Yep, it seems the world is now saturated with fundamentalist atheists, bringing up their children to fear the god fearers and botherers, though a surer way to make them interested in religion I couldn't imagine. I wonder if fundamentalist atheists are worse than militant ones? Or strident harridan ones?
So here's another clarification:
Hmm, you can't find them in the real world - so few are in the camp of the fundamentalists in the real world - but in the blogosphere they're a plague of self-righteous locusts? Is there something about the virtual world that breeds fundamentalists, or is it just one spammer setting up thousands of vitriolic atheist websites dedicated to the overthrow of artificial, value-laden, emotion-distorting, twisting and warping religion? (Let's not get into Catholic guilt, lest I start feeling guilty). And that's why you can find them on the blogosphere, but can't find them in real life, except amongst engineers and scientists?
So they should just sit back quietly and shut up? If you speak out, and explain to true believers why they're deluded, you're a fundamentalist atheist? On the principle that it takes a fundamentalist to know a fundamentalist?
Well after Barney's outburst, I now rather like the idea of fundamentalism, since every Christian should by definition, if a believer in the gospel, be a preacher and a missionary and a seeker and converter of lost souls.
The word has its origin "in Christ before the foundation of the world." This was contained in the "promise" God made before the foundation of the world. (Tit. 1:2) The "gospel," the "good news" or "good tidings" is the declared fulfilment of that promise.
In Isaiah 61:1-3 is found the outstanding proclamation made by the Sum and Substance of the good tidings, -- Jesus Christ Himself: "The Spirit of the Lord God is upon Me, because the Lord has anointed Me to preach good tidings to the meek, He has sent Me to bind up the broken hearted, to proclaim liberty to the captives, and the opening of the prison to them that are bound. To proclaim the acceptable year of the Lord, and the day of vengeance of our God, to comfort all that mourn. To appoint to them that mourn in Zion, to give to them beauty for ashes, the oil of joy for mourning, the garment of praise for the spirit of heaviness; that they might be called trees of righteousness, the planting of the Lord, that He might be glorified." The Redeemer repeated this same proclamation of Himself in the synagogue ...

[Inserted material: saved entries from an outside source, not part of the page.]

(** C32: the evidence of a run.  A run that returns takes its hit ratio from its own
    window, never from a gauge of the exporter and never stale; the quality it records
    is the one a reader of the entry recomputes.  It is [ok] exactly when there is a
    ratio, which is a number of [0, 1]; then the scrape after the run succeeded, and so
    did the one before it, or it failed with an exception that has no text. *)
Theorem windowed_evidence env repeat burl eurl load label entry :
  run_windowed_experiment env repeat burl eurl load label = Ok entry ->
  exists ratio quality,
    get_entry_hit_ratio_quality_and_source entry =
      Ok (ratio, match ratio with Some _ => "ok" | None => "missing" end, "window")%string /\
    dgetv entry "quality" = VDict quality /\ summarize_entry_quality entry = Ok quality /\
    (forall r, ratio = Some r -> in01 r = true /\
       is_ok (fetch_metrics_snapshot env (get_backend_after env) burl None (now_backend_after env)) = true /\
       match fetch_metrics_snapshot env (get_backend_before env) burl None (now_backend_before env) with
       | Ok _ => True
       | Err e => exc_text env e = ""
       end).
Proof.
  unfold run_windowed_experiment. cbv zeta. intros H.
  destruct (snapshot_or_error env (fetch_metrics_snapshot env (get_backend_before env) _ _ _) _)
    as [[before berr]|] eqn:Eb; [|discriminate H]. apply snapshot_or_error_spec in Eb.
  destruct (snapshot_or_error env (fetch_metrics_snapshot env (get_exporter_before env) _ _ _) _)
    as [[eb xberr]|]; [|discriminate H].
  destruct load as [summary|]; [|discriminate H].
  destruct (vget _ "warmup_end_ts" _) as [wv|]; [|discriminate H].
  destruct (vget _ "run_finished_ts" _) as [fv|]; [|discriminate H].
  destruct (float_of_val fv) as [ets|]; [|discriminate H].
  destruct (snapshot_or_error env (fetch_metrics_snapshot env (get_backend_after env) _ _ _) _)
    as [[after aerr]|] eqn:Ea; [|discriminate H]. apply snapshot_or_error_spec in Ea.
  destruct (snapshot_or_error env _ (now_exporter_after env)) as [[ea xaerr]|]; [|discriminate H].
  match type of H with match ?c with Ok _ => _ | Err _ => _ end = _ => destruct c as [wts|]; [|discriminate H] end.
  destruct (derive_window_metrics _ _ _ _ _) as [wm|] eqn:Ew; [|discriminate H].
  apply window_ratio in Ew as (ratio & Hratio & Hr).
  match type of H with context [summarize_entry_quality (dset ?e "derived_window_metrics" (VDict ?d))] =>
    set (e0 := e) in H; set (w := d) in H end.
  destruct (summarize_entry_quality _) as [quality|] eqn:Eq; [|discriminate H].
  assert (Hw : dgetv w "cache_hit_ratio_window" = opt_float ratio).
  { unfold w, dgetv, dget_or. rewrite !dget_dset. exact Hratio. }
  assert (Hst : dgetv w "metrics_stale" = VBool false) by (unfold w, dgetv, dget_or; by rewrite dget_dset).
  clearbody w e0. injection H as <-. exists ratio, quality. split_and!.
  - apply (quality_of_window _ w); [by rewrite dget_dset_eq|done|done|]. intros r E. exact (proj1 (Hr r E)).
  - unfold dgetv, dget_or. by rewrite dget_dset_eq.
  - by rewrite quality_ignores_itself.
  - intros r E. destruct (Hr r E) as (Hin & (x & n & Hafter) & Hbefore). split; [done|]. split.
    + destruct (fetch_metrics_snapshot env (get_backend_after env) _ _ _) as [|ex]; [done|].
      destruct Ea as [_ ->]. by apply failed_after_no_ratio in Hafter.
    + destruct (fetch_metrics_snapshot env (get_backend_before env) _ _ _) as [|ex]; [done|].
      destruct Eb as [_ ->]. destruct Hbefore as [(y & m & Hb)|Hb]; [by apply failed_after_no_ratio in Hb|].
      rewrite failed_has_error in Hb. by destruct (String.eqb_spec (exc_text env ex) "").
Qed.

(** An environment where the exporter is down and the backend answers from the second
    scrape on: its first scrape raises an exception without text, as the timeouts of an
    HTTP client do. *)
Definition demo_counters (hits queries : string) : string :=
  join (str [chr 10]) ["vllm:prefix_cache_hits_total " +:+ hits; "vllm:prefix_cache_queries_total " +:+ queries]%string.
Definition demo_env (before : res string) : Env :=
  {| text_string_to_metric_families := fun _ => Err DecodeError; label_filter_env := ""; exc_text := fun _ => "";
     get_backend_before := fun _ => before; get_exporter_before := fun _ => Err HTTPError;
     get_backend_after := fun _ => Ok (demo_counters "903" "1004"); get_exporter_after := fun _ => Err HTTPError;
     now_start := f0; now_backend_before := f0; now_exporter_before := f0; now_end := f1; now_backend_after := f1;
     now_exporter_after := f1 |}.
Definition demo_run (before : res string) : res dict :=
  run_windowed_experiment (demo_env before) 1 "http://b/metrics" "http://e/metrics" (Ok []) "".
Definition demo_outcome (before : res string) : res (option string * string) :=
  e <-! demo_run before ;; ' (h, q) <-! get_entry_hit_ratio_and_quality e ;; Ok (repr_float <$> h, q).

Lemma windowed_evidence_witness : exists entry ratio,
  demo_run (Ok (demo_counters "900" "1000")) = Ok entry /\
  get_entry_hit_ratio_quality_and_source entry =
    Ok (ratio, match ratio with Some _ => "ok" | None => "missing" end, "window")%string.
Proof.
  assert (H : is_ok (demo_run (Ok (demo_counters "900" "1000"))) = true) by (vm_compute; reflexivity).
  destruct (demo_run _) as [entry|] eqn:E; [|discriminate H].
  destruct (windowed_evidence _ _ _ _ _ _ _ E) as (ratio & quality & Hq & _).
  exists entry, ratio. split; [reflexivity|exact Hq].
Defined.

(** With the scrape before the run the window has the ratio of its own requests; when
    that scrape fails without a text, the counters since the start of the backend pass
    for the window, with quality [ok]. *)
Example window_of_the_run : demo_outcome (Ok (demo_counters "900" "1000")) = Ok (Some "0.75", "ok")%string.
Proof. vm_compute. reflexivity. Qed.
Example silent_scrape_failure : demo_outcome (Err HTTPError) = Ok (Some "0.899402390438247", "ok")%string.
Proof. vm_compute. reflexivity. Qed.

(** The entry a run returns has its number, the summary of its load and the labels of its
    quality, and no GPU time. *)
Lemma windowed_shape env repeat burl eurl load label entry :
  run_windowed_experiment env repeat burl eurl load label = Ok entry ->
  exists summary quality, load = Ok summary /\ dget entry "summary" = Some (VDict summary) /\
    dget entry "resource" = None /\ dget entry "repeat" = Some (VInt repeat) /\ dget entry "quality" = Some (VDict quality).
Proof.
  unfold run_windowed_experiment. cbv zeta. intros H.
  destruct (snapshot_or_error env _ (now_backend_before env)) as [[before berr]|]; [|discriminate H].
  destruct (snapshot_or_error env _ (now_exporter_before env)) as [[eb xberr]|]; [|discriminate H].
  destruct load as [summary|]; [|discriminate H]. exists summary.
  destruct (vget _ "warmup_end_ts" _) as [wv|]; [|discriminate H].
  destruct (vget _ "run_finished_ts" _) as [fv|]; [|discriminate H].
  destruct (float_of_val fv) as [ets|]; [|discriminate H].
  destruct (snapshot_or_error env _ (now_backend_after env)) as [[after aerr]|]; [|discriminate H].
  destruct (snapshot_or_error env _ (now_exporter_after env)) as [[ea xaerr]|]; [|discriminate H].
  match type of H with match ?c with Ok _ => _ | Err _ => _ end = _ => destruct c as [wts|]; [|discriminate H] end.
  destruct (derive_window_metrics _ _ _ _ _) as [wm|]; [|discriminate H].
  destruct (summarize_entry_quality _) as [quality|]; [|discriminate H].
  assert (E : forall x : dict, Ok x = Ok entry -> x = entry) by congruence. apply E in H. clear E. subst entry.
  assert (Hset : forall (d : dict) o i v k, k <> o -> dget (set_in d o i v) k = dget d k).
  { intros d o i v k Hk. unfold set_in. destruct (dgetv d o); try done. by apply dget_dset_ne. }
  exists quality. split; [done|]. split_and!; rewrite !dget_dset; cbn [String.eqb Ascii.eqb Bool.eqb]; rewrite ?Hset by done;
    destruct (String.eqb label ""); rewrite ?dget_dset; done.
Qed.
Lemma windowed_entry env repeat burl eurl load label entry :
  run_windowed_experiment env repeat burl eurl load label = Ok entry ->
  exists summary, load = Ok summary /\ dget entry "summary" = Some (VDict summary) /\ dget entry "resource" = None.
Proof. intros (summary & quality & Hl & Hs & Hr & _)%windowed_shape. by exists summary. Qed.

(** ** The aggregates of a point *)

Lemma average_float l v : average l = Ok v -> exists f, v = VFloat f.
Proof. unfold average. intros H. inv_ok H. by eexists. Qed.
Lemma average_or_none_float l v : average_or_none l = Ok v -> v = VNone /\ l = [] \/ exists f, v = VFloat f.
Proof. unfold average_or_none. destruct l; intros H; inv_ok H; subst; eauto. Qed.
Lemma omap_id_None {A} (l : list (option A)) : Forall (eq None) l -> omap id l = [].
Proof. induction 1 as [|x l <- _ IH]; [done|]. exact IH. Qed.
Lemma res_map_const {A B} (f : A -> res B) b l ys :
  (forall x, x ∈ l -> f x = Ok b) -> res_map f l = Ok ys -> Forall (eq b) ys.
Proof.
  revert ys; induction l as [|x l IH]; simpl; intros ys Hf H; [by injection H as <-|].
  rewrite Hf in H by (by left). inv_ok H. subst ys. constructor; [done|]. apply IH; [|done]. intros; apply Hf; by right.
Qed.

(** What the planner reads of the aggregates of a point whose runs report neither a
    goodput nor the GPU time they used: no goodput, no bound on it, no GPU time, no
    success rate, only a latency and a summary of the quality. *)
Record without_goodput (agg : dict) : Prop := {
  wg_mean : dgetv agg "goodput_req_s_mean" = VNone;
  wg_lcb : dgetv agg "goodput_req_s_lcb" = VNone;
  wg_gpu : dgetv agg "gpu_seconds_mean" = VNone;
  wg_resource : dget agg "resource" = None;
  wg_success : dgetv agg "success_rate_mean" = VNone;
  wg_e2e : dgetv agg "e2e_p95_ms_mean" = VNone \/ exists f, dgetv agg "e2e_p95_ms_mean" = VFloat f;
  wg_quality : exists q, dget agg "quality_summary" = Some (VDict q)
}.
Lemma aggregate_without_goodput entries agg :
  (forall e, e ∈ entries -> dget e "resource" = None /\
     exists s, dget e "summary" = Some (VDict s) /\ dget s "goodput_req_s" = None) ->
  aggregate_run_entries entries = Ok agg -> without_goodput agg.
Proof.
  intros He H. unfold aggregate_run_entries in H.
  destruct entries as [|e0 es]; [inv_ok H; subst agg; split; try done; [by left|by eexists]|].
  set (entries := e0 :: es) in *.
  destruct (res_map (summary_number "throughput" "req_s") entries); [|done].
  destruct (res_map (summary_number "latency" _) entries); [|done].
  destruct (res_map ok_hit_ratio entries); [|done]. destruct (res_map hidden_reuse entries); [|done].
  destruct (res_map goodput_of entries) as [goodput|] eqn:Eg; [|done].
  destruct (res_map gpu_seconds_of entries) as [gpu|] eqn:Eu; [|done].
  apply (res_map_const _ None) in Eg.
  2: { intros e Hin. destruct (He e Hin) as (_ & s & Hs & Hg). unfold goodput_of. simpl. rewrite Hs. simpl.
       unfold dget_or. by rewrite Hg. }
  apply (res_map_const _ None) in Eu.
  2: { intros e Hin. destruct (He e Hin) as (Hr & _). unfold gpu_seconds_of, dget_or. by rewrite Hr. }
  rewrite (omap_id_None goodput Eg), (omap_id_None gpu Eu) in H.
  destruct (summarize_runs_quality entries) as [q|]; [|done].
  destruct (average a) as [v1|]; [|done]. destruct (average a0) as [v2|] eqn:E2; [|done].
  destruct (average_or_none (omap id a1)) as [v3|]; [|done]. destruct (average a2) as [v4|]; [|done].
  cbn [average_or_none] in H. destruct (int_of_val _); [|done]. destruct (int_of_val _); [|done].
  injection H as <-. destruct (average_float _ _ E2) as [f Hf].
  split; try done; [right; exists f; by rewrite Hf|by exists q].
Qed.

The Greek word "evanggelion" is translated "gospel" in the King James Version. This word, together with its rendering of "good tidings," glad tidings" and "preach the gospel" occurs some one hundred and eight times in the New Testament, none of which intimate anything less than "finished redemption" in Christ. (thank you Gilbert Beebe, and if you have a life to waste you can read his CV here).
Because when Barney says he finds it strange to imagine that anyone is forcing any religion on anyone in Australia, clearly he never pays any attention to the blathering of Chairman Rudd, or Tony Abbott, or sundry heretics like the Jensenists and the Pellists. Or the funding by government of private schools with religious instruction part of the curriculum.
But at least I know now that once Tony is in power, we're going to close the borders and allow only the right people inside.
The atheists better hurry up and finish their convention. Who knows who might end up next on the list of the unwanted.